(** * Comment threads of the blog backend: store, votes, transports, reconciler

    A shallow embedding of

    - [backend/models/Comment.js] (the schema and its [voteScore] virtual),
    - [backend/controllers/comment.controller.js] (the REST controllers
      [createComment], [updateComment], [deleteComment], [voteComment]),
    - [backend/sockets/commentHandler.js] (the Socket.io handlers of the
      [/comments] namespace),
    - [src/components/blog/CommentSection.tsx] (the listeners that merge the
      server's events into the page's comment list).

    The MongoDB collection of comments is a finite map from [_id] to
    document; a handler is a function from the database before the call to
    the database after it and the outputs the handler produced (one HTTP
    reply for a controller, Socket.io emissions for a socket handler).
    Handlers run one at a time: the model has no interleaving of [await]
    points. *)

From Stdlib Require Import ZArith NArith Ascii String List Lia.
From stdpp Require Import base option list gmap fin_maps fin_sets strings
  sorting.

Local Open Scope string_scope.
Local Open Scope Z_scope.
Local Open Scope list_scope.

(** ** Values *)

(** A Mongo [ObjectId] is twelve bytes; it is kept as the number those bytes
    spell.  [toString()] renders it as 24 hexadecimal digits, injectively, so
    the source's comparisons [a.toString() !== b] and Mongoose's casting
    [includes] are equality on this type.  A request field holding an id is
    an [option ObjectId]: [None] is the absent, [null] or empty (falsy)
    field, so [x || null] and [if (x)] are a match on the option. *)
Definition ObjectId := N.
Bind Scope N_scope with ObjectId.

(** A JavaScript string is its sequence of UTF-16 code units; [length]
    counts them. *)
Definition jsstring := list N.

Definition code_units (s : string) : jsstring :=
  map (fun a => N.of_nat (Ascii.nat_of_ascii a)) (list_ascii_of_string s).

(** The code units [String.prototype.trim] strips (WhiteSpace and
    LineTerminator of ECMAScript). *)
Definition isWhiteSpace (u : N) : bool :=
  bool_decide (u ∈ [9; 10; 11; 12; 13; 32; 160; 5760; 8232; 8233; 8239;
                    8287; 12288; 65279]%N)
  || ((8192 <=? u)%N && (u <=? 8202)%N).

Fixpoint trimStart (s : jsstring) : jsstring :=
  match s with
  | [] => []
  | u :: s' => if isWhiteSpace u then trimStart s' else s
  end.

Definition trim (s : jsstring) : jsstring :=
  reverse (trimStart (reverse (trimStart s))).

(** The decoded access token ([jwtUtils.js]: the payload is [{ id, role }];
    [User.js] restricts [role] to ['user'] and ['admin'], kept as the string
    the handlers compare). *)
Record User := mkUser { id : ObjectId; role : string }.

(** ** The comment document ([CommentSchema]) *)

Record Comment := mkComment {
  _id : ObjectId;
  content : jsstring;
  author : ObjectId;
  blog : ObjectId;
  parentComment : option ObjectId;
  upvotes : list ObjectId;
  downvotes : list ObjectId;
  isEdited : bool;
  createdAt : N;
  updatedAt : N
}.

(** [CommentSchema.virtual('voteScore')]:
    [this.upvotes.length - this.downvotes.length]. *)
Definition voteScore (c : Comment) : Z :=
  Z.of_nat (length (upvotes c)) - Z.of_nat (length (downvotes c)).

Definition set_upvotes (l : list ObjectId) (c : Comment) : Comment :=
  mkComment (_id c) (content c) (author c) (blog c) (parentComment c)
            l (downvotes c) (isEdited c) (createdAt c) (updatedAt c).

Definition set_downvotes (l : list ObjectId) (c : Comment) : Comment :=
  mkComment (_id c) (content c) (author c) (blog c) (parentComment c)
            (upvotes c) l (isEdited c) (createdAt c) (updatedAt c).

Definition set_updatedAt (t : N) (c : Comment) : Comment :=
  mkComment (_id c) (content c) (author c) (blog c) (parentComment c)
            (upvotes c) (downvotes c) (isEdited c) (createdAt c) t.

(** The schema's rules for [content], run by [save()]: the [trim] setter,
    then [required] (an empty string fails it), [minlength 1],
    [maxlength 1000].  [None] is a request without content. *)
Definition castContent (raw : option jsstring) : option jsstring :=
  match raw with
  | None => None
  | Some s =>
      let t := trim s in
      if bool_decide (1 ≤ length t ≤ 1000)%nat then Some t else None
  end.

(** ** The database *)

(** [comments] is the Comment collection keyed by [_id]; of the Blog
    collection the comment code only asks [Blog.findById], so the set of
    blog ids stands for it. *)
Record Db := mkDb {
  comments : gmap ObjectId Comment;
  blogs : gset ObjectId
}.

......

> Work instruction
Go through the material above, and wherever a line contains the string "CommentSchema", return it.

> Response to the exercise
(** ** The comment document ([CommentSchema]) *)
(** [CommentSchema.virtual('voteScore')]:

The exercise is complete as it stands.